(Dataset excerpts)
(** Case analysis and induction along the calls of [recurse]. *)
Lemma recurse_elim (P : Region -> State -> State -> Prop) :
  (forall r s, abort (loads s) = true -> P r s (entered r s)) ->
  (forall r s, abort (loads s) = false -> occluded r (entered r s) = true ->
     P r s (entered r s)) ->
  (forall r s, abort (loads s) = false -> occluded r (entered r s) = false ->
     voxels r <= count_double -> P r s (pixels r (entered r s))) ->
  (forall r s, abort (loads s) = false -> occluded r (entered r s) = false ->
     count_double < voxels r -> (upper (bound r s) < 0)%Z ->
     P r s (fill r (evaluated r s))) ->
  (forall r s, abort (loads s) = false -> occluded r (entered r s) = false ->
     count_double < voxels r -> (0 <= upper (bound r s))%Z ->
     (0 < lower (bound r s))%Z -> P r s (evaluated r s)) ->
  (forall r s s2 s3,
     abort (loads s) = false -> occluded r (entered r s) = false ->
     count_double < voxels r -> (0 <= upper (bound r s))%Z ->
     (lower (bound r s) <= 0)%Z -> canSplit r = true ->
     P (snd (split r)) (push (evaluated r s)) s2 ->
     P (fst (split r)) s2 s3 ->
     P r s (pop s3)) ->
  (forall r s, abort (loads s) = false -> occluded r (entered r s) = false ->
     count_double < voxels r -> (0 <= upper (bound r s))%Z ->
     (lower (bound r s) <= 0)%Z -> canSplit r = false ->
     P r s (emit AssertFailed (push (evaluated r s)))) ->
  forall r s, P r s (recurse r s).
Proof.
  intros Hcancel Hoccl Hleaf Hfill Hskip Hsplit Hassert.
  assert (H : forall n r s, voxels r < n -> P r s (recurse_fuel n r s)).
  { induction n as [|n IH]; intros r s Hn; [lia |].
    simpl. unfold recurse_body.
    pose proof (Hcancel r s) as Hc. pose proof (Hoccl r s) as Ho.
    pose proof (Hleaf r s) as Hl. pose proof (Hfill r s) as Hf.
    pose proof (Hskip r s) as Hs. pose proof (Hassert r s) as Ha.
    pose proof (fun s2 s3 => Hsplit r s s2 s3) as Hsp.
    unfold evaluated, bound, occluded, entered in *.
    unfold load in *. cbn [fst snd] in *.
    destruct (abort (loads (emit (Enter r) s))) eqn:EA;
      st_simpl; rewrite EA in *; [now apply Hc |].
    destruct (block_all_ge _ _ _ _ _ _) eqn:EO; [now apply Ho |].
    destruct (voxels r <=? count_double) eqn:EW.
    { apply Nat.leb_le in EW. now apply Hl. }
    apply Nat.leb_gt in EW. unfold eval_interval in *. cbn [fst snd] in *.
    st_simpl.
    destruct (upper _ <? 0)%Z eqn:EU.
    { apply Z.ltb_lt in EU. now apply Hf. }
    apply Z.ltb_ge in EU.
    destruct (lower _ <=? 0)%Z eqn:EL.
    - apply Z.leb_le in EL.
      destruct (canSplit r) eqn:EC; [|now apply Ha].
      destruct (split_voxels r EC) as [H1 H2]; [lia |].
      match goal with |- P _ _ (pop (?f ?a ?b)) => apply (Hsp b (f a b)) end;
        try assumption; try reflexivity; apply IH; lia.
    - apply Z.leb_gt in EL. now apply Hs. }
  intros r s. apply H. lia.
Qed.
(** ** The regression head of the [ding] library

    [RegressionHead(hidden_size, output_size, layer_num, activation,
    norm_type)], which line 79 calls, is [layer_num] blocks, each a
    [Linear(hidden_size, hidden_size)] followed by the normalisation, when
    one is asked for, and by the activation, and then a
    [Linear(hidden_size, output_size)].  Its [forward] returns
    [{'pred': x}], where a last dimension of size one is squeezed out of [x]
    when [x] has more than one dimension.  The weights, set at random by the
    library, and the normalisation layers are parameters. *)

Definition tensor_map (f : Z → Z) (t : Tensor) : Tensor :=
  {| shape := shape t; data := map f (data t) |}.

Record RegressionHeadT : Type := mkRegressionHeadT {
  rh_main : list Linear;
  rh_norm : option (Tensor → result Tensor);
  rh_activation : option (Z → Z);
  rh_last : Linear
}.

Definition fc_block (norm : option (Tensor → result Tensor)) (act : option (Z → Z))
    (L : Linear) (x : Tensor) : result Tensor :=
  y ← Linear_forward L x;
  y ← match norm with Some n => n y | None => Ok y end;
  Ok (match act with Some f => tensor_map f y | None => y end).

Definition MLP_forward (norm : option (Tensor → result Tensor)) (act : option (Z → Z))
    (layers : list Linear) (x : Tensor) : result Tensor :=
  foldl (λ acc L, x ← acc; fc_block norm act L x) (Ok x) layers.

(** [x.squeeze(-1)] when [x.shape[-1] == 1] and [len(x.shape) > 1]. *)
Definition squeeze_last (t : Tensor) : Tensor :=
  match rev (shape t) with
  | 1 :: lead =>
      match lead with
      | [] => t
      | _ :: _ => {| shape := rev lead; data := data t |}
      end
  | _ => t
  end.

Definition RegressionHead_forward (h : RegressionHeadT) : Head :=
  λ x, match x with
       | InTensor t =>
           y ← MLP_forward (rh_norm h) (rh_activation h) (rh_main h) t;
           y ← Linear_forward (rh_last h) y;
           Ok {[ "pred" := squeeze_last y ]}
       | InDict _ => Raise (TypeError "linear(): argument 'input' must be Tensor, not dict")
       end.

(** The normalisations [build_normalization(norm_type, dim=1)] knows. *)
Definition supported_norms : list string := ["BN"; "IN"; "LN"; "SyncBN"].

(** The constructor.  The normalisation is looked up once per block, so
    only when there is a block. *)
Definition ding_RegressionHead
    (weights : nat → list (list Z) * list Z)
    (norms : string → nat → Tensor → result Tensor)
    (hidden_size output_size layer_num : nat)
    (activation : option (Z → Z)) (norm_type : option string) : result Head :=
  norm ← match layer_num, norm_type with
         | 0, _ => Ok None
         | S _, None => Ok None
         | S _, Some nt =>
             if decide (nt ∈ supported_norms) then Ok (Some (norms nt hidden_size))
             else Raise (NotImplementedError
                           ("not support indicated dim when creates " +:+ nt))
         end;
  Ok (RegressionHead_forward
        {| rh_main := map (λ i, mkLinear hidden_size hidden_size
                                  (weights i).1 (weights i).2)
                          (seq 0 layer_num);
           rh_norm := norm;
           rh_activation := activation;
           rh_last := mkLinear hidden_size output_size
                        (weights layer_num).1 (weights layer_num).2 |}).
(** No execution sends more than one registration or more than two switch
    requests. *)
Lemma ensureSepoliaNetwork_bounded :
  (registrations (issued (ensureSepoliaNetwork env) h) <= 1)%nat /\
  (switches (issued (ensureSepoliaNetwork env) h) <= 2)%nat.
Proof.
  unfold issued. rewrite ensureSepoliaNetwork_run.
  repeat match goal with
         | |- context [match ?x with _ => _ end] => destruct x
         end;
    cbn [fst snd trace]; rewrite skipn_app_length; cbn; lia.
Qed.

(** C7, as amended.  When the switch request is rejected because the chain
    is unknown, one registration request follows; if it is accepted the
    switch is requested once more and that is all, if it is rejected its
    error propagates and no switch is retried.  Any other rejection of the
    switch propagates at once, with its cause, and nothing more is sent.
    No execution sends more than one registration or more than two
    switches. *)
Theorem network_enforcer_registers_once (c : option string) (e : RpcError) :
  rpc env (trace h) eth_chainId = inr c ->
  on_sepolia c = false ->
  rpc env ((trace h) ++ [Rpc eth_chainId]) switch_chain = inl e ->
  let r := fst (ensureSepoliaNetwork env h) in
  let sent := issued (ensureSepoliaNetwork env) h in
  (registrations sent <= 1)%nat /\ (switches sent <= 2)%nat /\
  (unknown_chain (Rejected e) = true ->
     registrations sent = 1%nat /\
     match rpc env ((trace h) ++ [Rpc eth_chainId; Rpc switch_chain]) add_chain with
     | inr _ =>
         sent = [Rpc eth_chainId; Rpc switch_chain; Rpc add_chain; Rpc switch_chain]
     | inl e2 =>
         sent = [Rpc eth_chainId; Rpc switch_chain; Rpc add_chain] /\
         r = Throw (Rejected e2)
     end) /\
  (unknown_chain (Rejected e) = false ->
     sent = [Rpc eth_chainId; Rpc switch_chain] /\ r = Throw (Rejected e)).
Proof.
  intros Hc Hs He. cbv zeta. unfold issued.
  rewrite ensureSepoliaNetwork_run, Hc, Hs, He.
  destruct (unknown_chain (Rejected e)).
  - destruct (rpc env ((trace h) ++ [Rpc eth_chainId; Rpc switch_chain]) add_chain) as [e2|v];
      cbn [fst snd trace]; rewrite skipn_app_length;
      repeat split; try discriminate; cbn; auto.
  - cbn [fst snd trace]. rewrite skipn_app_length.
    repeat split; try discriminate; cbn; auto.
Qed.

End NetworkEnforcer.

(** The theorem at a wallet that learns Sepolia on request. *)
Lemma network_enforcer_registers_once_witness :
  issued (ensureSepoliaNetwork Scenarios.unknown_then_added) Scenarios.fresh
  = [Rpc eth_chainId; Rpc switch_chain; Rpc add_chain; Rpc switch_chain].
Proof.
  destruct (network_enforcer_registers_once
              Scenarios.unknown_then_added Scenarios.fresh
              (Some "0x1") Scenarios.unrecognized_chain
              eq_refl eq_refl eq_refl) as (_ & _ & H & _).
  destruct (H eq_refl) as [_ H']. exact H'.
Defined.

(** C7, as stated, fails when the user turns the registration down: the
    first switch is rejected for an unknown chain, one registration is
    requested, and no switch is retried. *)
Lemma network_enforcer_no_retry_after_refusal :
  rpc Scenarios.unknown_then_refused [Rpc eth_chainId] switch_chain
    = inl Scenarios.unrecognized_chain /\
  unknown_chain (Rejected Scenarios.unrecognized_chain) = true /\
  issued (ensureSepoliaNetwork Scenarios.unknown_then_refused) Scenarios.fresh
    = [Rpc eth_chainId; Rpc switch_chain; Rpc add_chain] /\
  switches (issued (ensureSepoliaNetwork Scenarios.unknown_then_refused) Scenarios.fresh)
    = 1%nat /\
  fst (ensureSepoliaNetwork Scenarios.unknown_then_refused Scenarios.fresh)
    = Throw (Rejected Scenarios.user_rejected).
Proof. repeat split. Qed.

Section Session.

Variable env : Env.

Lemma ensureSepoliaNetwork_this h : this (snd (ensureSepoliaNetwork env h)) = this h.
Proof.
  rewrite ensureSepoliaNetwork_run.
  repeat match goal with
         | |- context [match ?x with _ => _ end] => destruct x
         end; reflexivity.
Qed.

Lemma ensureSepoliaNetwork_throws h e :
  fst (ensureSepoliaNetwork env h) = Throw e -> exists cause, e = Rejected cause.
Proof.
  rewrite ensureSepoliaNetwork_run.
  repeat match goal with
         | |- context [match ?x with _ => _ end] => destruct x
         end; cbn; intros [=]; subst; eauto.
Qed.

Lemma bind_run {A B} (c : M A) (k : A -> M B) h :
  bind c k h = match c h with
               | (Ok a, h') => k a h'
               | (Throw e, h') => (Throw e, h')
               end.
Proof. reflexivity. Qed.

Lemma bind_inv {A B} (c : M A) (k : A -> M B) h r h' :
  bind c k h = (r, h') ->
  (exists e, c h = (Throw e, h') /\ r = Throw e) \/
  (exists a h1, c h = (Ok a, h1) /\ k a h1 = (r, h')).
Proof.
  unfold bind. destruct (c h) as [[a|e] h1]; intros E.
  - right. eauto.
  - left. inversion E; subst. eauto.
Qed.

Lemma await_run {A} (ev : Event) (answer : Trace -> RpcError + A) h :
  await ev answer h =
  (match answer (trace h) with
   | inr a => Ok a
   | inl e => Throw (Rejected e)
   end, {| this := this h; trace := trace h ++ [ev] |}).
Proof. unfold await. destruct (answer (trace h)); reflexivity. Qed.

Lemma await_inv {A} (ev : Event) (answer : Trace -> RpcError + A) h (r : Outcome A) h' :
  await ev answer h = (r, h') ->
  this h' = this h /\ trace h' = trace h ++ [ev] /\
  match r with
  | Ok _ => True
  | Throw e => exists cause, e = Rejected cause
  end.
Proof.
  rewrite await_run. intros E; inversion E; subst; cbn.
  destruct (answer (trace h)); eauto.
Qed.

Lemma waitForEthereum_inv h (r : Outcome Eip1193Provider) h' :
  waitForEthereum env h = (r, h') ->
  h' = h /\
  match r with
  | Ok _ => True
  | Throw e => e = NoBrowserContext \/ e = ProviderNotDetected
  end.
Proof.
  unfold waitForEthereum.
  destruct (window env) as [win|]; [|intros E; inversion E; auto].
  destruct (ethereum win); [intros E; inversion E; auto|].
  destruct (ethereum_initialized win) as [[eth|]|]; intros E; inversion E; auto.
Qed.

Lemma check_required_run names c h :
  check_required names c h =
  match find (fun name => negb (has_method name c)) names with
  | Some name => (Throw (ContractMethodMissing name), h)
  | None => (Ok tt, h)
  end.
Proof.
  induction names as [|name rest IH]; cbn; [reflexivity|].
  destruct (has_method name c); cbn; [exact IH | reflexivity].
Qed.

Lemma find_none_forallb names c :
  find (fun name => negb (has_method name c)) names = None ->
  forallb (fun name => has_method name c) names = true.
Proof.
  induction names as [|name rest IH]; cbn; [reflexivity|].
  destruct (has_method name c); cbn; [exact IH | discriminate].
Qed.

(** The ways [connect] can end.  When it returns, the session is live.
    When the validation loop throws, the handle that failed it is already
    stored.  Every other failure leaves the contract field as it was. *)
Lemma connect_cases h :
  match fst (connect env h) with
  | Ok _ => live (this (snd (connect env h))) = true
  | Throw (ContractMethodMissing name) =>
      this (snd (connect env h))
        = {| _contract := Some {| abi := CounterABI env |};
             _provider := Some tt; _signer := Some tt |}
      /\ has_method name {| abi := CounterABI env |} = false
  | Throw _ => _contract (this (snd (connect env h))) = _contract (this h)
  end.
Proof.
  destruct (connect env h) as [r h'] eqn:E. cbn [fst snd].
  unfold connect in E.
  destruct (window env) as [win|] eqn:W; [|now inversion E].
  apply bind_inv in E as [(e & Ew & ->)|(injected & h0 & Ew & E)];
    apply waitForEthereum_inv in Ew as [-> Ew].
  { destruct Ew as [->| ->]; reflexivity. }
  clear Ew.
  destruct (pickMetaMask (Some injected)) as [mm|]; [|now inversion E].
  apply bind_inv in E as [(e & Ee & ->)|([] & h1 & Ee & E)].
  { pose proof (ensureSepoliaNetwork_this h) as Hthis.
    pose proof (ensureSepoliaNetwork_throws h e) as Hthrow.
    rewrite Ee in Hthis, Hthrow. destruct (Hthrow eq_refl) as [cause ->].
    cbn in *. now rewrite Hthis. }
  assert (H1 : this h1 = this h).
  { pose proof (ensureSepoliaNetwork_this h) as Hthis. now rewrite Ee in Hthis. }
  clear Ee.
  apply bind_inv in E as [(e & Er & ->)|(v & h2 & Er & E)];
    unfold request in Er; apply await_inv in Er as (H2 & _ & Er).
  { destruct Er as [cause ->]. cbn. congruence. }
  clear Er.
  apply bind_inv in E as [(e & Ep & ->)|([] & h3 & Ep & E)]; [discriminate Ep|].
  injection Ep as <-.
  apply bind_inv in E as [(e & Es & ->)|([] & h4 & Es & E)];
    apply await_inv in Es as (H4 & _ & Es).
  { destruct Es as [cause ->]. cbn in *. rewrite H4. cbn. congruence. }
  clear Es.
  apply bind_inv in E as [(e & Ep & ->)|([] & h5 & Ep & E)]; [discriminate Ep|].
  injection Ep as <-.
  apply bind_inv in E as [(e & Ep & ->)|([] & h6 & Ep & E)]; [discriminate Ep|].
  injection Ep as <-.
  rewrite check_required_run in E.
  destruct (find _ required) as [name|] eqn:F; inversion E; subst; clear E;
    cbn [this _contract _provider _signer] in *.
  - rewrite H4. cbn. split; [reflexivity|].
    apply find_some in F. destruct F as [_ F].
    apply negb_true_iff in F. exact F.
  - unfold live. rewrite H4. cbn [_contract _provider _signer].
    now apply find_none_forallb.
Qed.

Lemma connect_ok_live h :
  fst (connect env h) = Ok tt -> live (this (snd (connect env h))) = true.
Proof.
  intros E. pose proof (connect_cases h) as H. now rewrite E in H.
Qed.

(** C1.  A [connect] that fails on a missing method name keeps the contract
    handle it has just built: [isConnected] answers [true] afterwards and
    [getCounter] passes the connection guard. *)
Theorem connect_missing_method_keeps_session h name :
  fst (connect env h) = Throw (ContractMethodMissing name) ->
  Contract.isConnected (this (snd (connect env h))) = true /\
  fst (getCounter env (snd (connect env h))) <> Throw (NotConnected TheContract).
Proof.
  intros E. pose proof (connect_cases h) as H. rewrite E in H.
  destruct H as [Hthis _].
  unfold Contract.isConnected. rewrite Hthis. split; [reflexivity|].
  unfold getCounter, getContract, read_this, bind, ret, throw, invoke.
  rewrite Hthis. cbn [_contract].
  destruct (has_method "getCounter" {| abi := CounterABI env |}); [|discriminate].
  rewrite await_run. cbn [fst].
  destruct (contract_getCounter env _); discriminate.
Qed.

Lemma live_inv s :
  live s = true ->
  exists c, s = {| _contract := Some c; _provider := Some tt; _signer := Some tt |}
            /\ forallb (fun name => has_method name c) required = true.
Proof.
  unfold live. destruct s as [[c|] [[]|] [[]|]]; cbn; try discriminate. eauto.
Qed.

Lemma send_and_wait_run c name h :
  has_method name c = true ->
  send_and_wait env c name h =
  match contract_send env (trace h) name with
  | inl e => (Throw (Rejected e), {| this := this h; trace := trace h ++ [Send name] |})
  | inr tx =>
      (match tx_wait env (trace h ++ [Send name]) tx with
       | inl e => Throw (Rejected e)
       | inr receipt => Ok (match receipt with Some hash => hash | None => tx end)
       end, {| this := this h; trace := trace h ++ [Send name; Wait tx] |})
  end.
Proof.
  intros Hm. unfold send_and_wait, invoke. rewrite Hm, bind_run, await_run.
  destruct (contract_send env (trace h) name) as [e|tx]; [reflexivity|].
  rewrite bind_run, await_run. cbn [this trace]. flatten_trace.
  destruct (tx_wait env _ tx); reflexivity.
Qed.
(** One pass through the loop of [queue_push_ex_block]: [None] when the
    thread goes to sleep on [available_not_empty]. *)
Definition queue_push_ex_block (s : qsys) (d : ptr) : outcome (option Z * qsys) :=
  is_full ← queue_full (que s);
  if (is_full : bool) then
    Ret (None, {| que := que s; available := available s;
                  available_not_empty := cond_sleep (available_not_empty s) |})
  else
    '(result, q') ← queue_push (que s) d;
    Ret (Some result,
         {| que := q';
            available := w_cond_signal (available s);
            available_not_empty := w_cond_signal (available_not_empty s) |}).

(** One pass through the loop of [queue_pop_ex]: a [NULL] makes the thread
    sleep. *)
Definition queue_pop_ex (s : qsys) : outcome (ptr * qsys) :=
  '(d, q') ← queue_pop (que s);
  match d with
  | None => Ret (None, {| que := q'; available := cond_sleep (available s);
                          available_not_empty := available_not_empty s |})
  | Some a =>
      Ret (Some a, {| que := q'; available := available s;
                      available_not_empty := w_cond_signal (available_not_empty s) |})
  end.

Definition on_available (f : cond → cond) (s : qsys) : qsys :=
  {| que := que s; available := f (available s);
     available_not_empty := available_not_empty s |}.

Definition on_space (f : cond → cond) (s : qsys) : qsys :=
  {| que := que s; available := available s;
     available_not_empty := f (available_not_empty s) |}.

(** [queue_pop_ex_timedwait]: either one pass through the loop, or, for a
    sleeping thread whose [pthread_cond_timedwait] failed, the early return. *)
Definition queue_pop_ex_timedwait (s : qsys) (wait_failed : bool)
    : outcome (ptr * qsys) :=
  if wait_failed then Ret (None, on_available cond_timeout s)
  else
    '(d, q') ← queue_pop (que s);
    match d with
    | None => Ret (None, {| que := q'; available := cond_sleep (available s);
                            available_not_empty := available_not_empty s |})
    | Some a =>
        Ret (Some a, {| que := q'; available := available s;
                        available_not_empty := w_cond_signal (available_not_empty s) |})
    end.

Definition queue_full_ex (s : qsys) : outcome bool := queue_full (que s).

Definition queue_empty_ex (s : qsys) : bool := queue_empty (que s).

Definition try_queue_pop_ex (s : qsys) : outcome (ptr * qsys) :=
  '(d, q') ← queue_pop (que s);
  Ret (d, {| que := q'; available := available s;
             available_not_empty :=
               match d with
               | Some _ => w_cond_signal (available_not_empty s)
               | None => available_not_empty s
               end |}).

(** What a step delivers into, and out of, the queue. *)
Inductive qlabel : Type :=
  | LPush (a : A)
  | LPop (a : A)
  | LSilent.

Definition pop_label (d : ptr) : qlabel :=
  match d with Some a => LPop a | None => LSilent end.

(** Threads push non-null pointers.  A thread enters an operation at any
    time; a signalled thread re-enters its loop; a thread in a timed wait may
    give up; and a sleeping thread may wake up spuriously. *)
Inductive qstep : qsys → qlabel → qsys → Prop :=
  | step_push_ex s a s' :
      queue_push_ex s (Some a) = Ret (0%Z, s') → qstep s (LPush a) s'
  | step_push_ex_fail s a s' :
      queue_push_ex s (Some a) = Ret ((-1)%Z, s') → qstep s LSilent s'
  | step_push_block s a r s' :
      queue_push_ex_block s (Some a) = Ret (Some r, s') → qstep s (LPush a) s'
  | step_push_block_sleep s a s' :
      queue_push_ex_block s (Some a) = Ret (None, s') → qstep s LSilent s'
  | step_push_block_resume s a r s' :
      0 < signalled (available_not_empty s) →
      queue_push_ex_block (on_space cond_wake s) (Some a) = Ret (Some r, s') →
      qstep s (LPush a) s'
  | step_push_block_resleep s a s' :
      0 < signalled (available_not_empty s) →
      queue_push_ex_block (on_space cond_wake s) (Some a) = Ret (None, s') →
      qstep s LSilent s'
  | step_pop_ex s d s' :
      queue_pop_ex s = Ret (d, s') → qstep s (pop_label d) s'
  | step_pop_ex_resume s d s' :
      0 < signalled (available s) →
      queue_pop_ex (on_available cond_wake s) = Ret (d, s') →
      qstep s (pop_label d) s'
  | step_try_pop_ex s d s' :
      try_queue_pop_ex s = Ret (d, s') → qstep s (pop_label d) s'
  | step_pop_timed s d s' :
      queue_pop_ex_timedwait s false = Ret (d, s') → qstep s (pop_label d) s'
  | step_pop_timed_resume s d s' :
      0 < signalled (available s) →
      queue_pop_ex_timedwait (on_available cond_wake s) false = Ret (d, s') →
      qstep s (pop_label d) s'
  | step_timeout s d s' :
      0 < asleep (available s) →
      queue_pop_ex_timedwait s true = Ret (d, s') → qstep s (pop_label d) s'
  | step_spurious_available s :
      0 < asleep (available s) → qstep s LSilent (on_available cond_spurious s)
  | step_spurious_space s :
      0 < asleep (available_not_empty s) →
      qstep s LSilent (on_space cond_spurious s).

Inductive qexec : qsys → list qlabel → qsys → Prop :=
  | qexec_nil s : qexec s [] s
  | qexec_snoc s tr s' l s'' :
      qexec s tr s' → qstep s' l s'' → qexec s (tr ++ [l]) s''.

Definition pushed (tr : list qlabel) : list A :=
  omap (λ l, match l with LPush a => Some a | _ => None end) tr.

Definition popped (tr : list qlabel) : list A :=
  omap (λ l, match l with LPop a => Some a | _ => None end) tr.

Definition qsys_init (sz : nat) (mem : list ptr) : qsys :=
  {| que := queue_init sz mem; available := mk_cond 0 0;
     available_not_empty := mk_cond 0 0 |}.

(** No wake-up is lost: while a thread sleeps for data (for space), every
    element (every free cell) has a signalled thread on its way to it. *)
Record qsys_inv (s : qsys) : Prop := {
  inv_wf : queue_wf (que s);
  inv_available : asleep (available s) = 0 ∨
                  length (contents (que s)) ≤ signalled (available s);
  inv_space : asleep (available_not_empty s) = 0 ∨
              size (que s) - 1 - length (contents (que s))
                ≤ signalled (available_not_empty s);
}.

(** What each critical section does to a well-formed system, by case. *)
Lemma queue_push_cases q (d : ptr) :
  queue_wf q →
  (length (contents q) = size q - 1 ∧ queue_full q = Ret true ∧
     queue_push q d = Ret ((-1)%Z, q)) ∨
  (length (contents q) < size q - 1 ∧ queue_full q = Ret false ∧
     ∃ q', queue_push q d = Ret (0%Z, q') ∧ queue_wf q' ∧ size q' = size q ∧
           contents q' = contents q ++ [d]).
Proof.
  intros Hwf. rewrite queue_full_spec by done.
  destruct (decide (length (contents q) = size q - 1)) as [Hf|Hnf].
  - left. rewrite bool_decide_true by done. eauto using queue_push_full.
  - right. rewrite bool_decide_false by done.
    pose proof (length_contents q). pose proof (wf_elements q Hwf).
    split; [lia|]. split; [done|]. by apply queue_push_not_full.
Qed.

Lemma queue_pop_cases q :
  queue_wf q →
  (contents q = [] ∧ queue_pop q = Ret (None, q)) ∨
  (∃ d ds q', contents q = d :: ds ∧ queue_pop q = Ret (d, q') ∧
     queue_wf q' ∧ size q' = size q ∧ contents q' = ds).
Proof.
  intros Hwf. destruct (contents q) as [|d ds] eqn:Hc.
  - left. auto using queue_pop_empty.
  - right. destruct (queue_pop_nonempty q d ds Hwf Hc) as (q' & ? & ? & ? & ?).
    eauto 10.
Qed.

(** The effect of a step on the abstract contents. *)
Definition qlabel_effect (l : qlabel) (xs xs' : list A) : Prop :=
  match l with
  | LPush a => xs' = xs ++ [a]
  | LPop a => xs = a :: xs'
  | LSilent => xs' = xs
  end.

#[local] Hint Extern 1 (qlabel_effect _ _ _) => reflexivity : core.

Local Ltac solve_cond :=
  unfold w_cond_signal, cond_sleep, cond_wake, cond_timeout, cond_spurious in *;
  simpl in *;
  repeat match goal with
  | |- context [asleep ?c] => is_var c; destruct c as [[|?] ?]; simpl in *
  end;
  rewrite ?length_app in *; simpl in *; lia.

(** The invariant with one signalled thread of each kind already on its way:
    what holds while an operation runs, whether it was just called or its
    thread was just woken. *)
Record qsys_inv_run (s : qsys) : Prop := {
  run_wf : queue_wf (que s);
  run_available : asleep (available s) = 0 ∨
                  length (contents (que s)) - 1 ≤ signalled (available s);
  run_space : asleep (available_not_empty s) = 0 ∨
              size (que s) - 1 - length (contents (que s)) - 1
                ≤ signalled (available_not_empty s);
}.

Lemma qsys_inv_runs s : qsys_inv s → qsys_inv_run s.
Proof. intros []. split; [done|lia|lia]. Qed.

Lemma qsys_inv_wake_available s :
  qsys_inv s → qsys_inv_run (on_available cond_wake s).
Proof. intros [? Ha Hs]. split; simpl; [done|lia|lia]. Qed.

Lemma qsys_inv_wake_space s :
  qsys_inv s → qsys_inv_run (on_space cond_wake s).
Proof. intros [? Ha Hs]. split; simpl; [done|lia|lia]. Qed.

Problem to work on
Print exactly the lines above, between the one holding "switch is requested" and the one holding "let sent := issued", inclusive, and nothing besides.

Solution to this task
    switch is requested once more and that is all, if it is rejected its
    error propagates and no switch is retried.  Any other rejection of the
    switch propagates at once, with its cause, and nothing more is sent.
    No execution sends more than one registration or more than two
    switches. *)
Theorem network_enforcer_registers_once (c : option string) (e : RpcError) :
  rpc env (trace h) eth_chainId = inr c ->
  on_sepolia c = false ->
  rpc env ((trace h) ++ [Rpc eth_chainId]) switch_chain = inl e ->
  let r := fst (ensureSepoliaNetwork env h) in
  let sent := issued (ensureSepoliaNetwork env) h in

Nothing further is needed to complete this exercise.